Direction: Jon M.Chu
Country: USA
This supposedly hip musical romance directed by Jon M.Chu (Crazy Rich Asians, 2018) is an adaptation of the Tony-winning musical of the same name by Lin-Manuel Miranda (Hamilton, 2020), who produces and has a cameo as the piragua guy, and Quiara Alegría Hudes, who wrote the screenplay. The film intends to be a hymn of respect and praise for the Latino community living in New York. Even though it delivers the goods in terms of giving us the idea of the legacy, patience, faith, dreams and diversity of the people living in the Manhattan’s neighborhood of Washington Heights, it didn’t convince me with its laborious choreography, histrionic overjoy, and thickly sugarcoated episodes aligned at the sound of Latin, hip-hop, R&B and pop music (all music and lyrics written by Miranda). Even the dramatic parts were too syrupy for may taste.

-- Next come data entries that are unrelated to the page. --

(* ===== verification/Setup.v ===== *)
(** * Setting up

    [internal/cli/bootstrap.go] and [internal/cli/add.go]: the one-shot setup with its wizard, and
    the command that installs presets, adapters and skills.  What is built into the program and
    what a download answers are parameters; the disk is that of [Skills.v], the configuration
    file that of [Config.v], the host that of [Connect.v].  The theorems: what the wizard leaves
    when every question is answered by enter, and that [add] writes one file below its
    directory, or none. *)

From S2P Require Import Prelude GoStrings Lines Paths Connect Ui Config Skills.
From stdpp Require Import sorting.
From Stdlib Require Import Ascii String.
#[local] Open Scope string_scope.

(** ** Bootstrap *)

(** [Yes], [SkipSkill] and [SkipConfig]. *)
(* src: internal/cli/bootstrap.go 26-41 BootstrapOptions *)
Record BootstrapOptions := mkBootstrap { bo_Yes : bool; bo_SkipSkill : bool; bo_SkipConfig : bool }.

(* src: internal/cli/bootstrap.go 287-295 indexOf *)
Fixpoint indexOf (s : list string) (v : string) : Z :=
  match s with
  | [] => (-1)%Z
  | x :: rest => if String.eqb x v then 0%Z else let i := indexOf rest v in if (i <? 0)%Z then (-1)%Z else (i + 1)%Z
  end.

(* src: internal/cli/bootstrap.go 297-306 firstWord *)
Fixpoint firstWord (s : string) : string :=
  match s with "" => "" | String c r => if Ascii.eqb c " " then "" else String c (firstWord r) end.

Inductive SetupError : Set :=
  | SConfig (e : ConfigError) | SPrompt (e : PromptError) | SInstall (e : InstallError) | SHomeDir | SCancelled.

Section Bootstrap.
Context {yaml : Yaml}.
Variable env : ConfigEnv.
(** The configuration file, if it is there, can be read; where saving it fails. *)
Variable readable : bool.
Variable fault : SaveFault.

Definition save (cfg : Config) (fs : Files) (t : Term) : Files * Term * option SetupError :=
  let '(fs, e) := config_Save env fault cfg fs in (fs, t, SConfig <$> e).

Definition vendors : list string := ["claude"; "kimi"; "codex"].
Definition wait_modes : list string := ["yield (poll on each user message — default)"; "block (blocking baton join)"].

(** An error in setting the adapter is ignored. *)
(* src: internal/cli/bootstrap.go 174-226 runConfigWizard *)
Definition runConfigWizard (opts : BootstrapOptions) (fs : Files) (t : Term) : Files * Term * option SetupError :=
  match config_Load env readable fs with
  | (_, _, Some e) => (fs, t, Some (SConfig e))
  | (cfg, _, None) =>
      if bo_Yes opts then save cfg fs t
      else
        match Ask "Default preset (used by `rallish squash`)?" (cf_DefaultPreset cfg) t with
        | (t, inl e) => (fs, t, Some (SPrompt e))
        | (t, inr preset) =>
            match config_Set cfg "default_preset" preset with
            | inl e => (fs, t, Some (SConfig e))
            | inr cfg =>
                let def := indexOf vendors (cf_CodingCLI cfg) in
                let def := if (def <? 0)%Z then 0%Z else def in
                match SelectOne "Which coding-CLI vendor do you use day-to-day?" vendors def t with
                | (t, inl e) => (fs, t, Some (SPrompt e))
                | (t, inr (cli, _)) =>
                    match config_Set cfg "coding_cli" cli with
                    | inl e => (fs, t, Some (SConfig e))
                    | inr cfg =>
                        let cfg := match config_Set cfg "default_adapter" cli with inr cfg => cfg | inl _ => cfg end in
                        match SelectOne "Rally wait mode?" wait_modes 0 t with
                        | (t, inl e) => (fs, t, Some (SPrompt e))
                        | (t, inr (wm, _)) =>
                            match config_Set cfg "wait_mode" (firstWord wm) with
                            | inl e => (fs, t, Some (SConfig e))
                            | inr cfg => save cfg fs t
                            end
                        end
                    end
                end
            end
        end
  end.

(* src: internal/cli/bootstrap.go 228-247 ensureConfigFile *)
Definition ensureConfigFile (fs : Files) (t : Term) : Files * Term :=
  match config_Path env with
  | inl _ => (fs, t)
  | inr path =>
      match fs !! path with
      | Some _ => (fs, t)
      | None =>
          match config_Load env readable fs with
          | (_, _, Some _) => (fs, t)
          | (cfg, _, None) =>
              match config_Save env fault cfg fs with
              | (fs, Some _) => (fs, Warn ("could not write " +:+ path) t)
              | (fs, None) => (fs, Detail ("created " +:+ path +:+ " with built-in defaults") t)
              end
          end
      end
  end.
(* src: internal/cycle/ledger.go 48-67 lockForLedger *)
Definition lockForLedger (st : LedgerFS) (path : string) : LedgerError + (LedgerFS * string) :=
  match lf_locks st !! path with
  | Some h => inr (st, h)
  | None =>
      let? last := readLastHash st path in
      inr (st <| lf_locks := <[path := last]> (lf_locks st) |>, last)
  end.

(** The entry as [Append] writes it. *)
(* src: internal/cycle/ledger.go 100-106 LedgerFileSync.Append *)
Definition chained (entry : HarnessLedgerEntry) (prevHash : string) : HarnessLedgerEntry :=
  let entry := entry <| PrevHash := prevHash |> in
  entry <| Hash := ChainHash entry prevHash |>.

Definition file_of (st : LedgerFS) (path : string) : string := default "" (lf_files st !! path).

(* src: internal/cycle/ledger.go 79-122 LedgerFileSync.Append *)
Definition Append (fault : AppendFault) (st : LedgerFS) (path : string) (entry : HarnessLedgerEntry)
    : LedgerFS * option LedgerError :=
  match lockForLedger st path with
  | inl err => (st, Some err)
  | inr (st, prevHash) =>
      match fault with
      | MkdirFault => (st, Some ErrMkdir)
      | _ =>
          let entry := chained entry prevHash in
          let data := Marshal_entry entry +:+ newline in
          match fault with
          | OpenFault => (st, Some ErrOpen)
          | WriteFault n =>
              (st <| lf_files := <[path := file_of st path +:+ slice data 0 n]> (lf_files st) |>, Some ErrWrite)
          | _ =>
              (mkLedgerFS (<[path := file_of st path +:+ data]> (lf_files st))
                          (<[path := Hash entry]> (lf_locks st)), None)
          end
      end
  end.

(** ** Well-formed entries *)

Definition Entry_wf (e : HarnessLedgerEntry) : bool :=
  utf8_valid (SchemaVersion e) && in_int64 (At e) && utf8_valid (CycleID e) && utf8_valid (Type_ e) &&
  utf8_valid (Agent e) && utf8_valid (HandoffTo e) && utf8_valid (Gate e) && utf8_valid (Summary e) &&
  strings_wf (Files e) && utf8_valid (PrevHash e) && utf8_valid (Hash e) &&
  match EntryContract e with Some w => WorkContract_wf w | None => true end.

The story follows the twenty-something bodega owner, Usnavi (Anthony Ramos) - named after the US Navy - whose dream is to go back to his native Dominican Republic. When he finally had everything set up to give that step, he meets Vanessa (Melissa Barrera), a stylist-wannabe who works in a beauty salon and becomes the woman of his dreams. A parallel romance occurs between Nina (Leslie Grace), a victim of discrimination who dropped college, and Benny (Corey Hawkins), who works for her supportive father (Jimmy Smits).
In the Heights feels hysterically lively but provides less funny moments than expected, playing more crowd-pleasing than magical. On top of this, I found the musical scenes a bit tiresome and showy.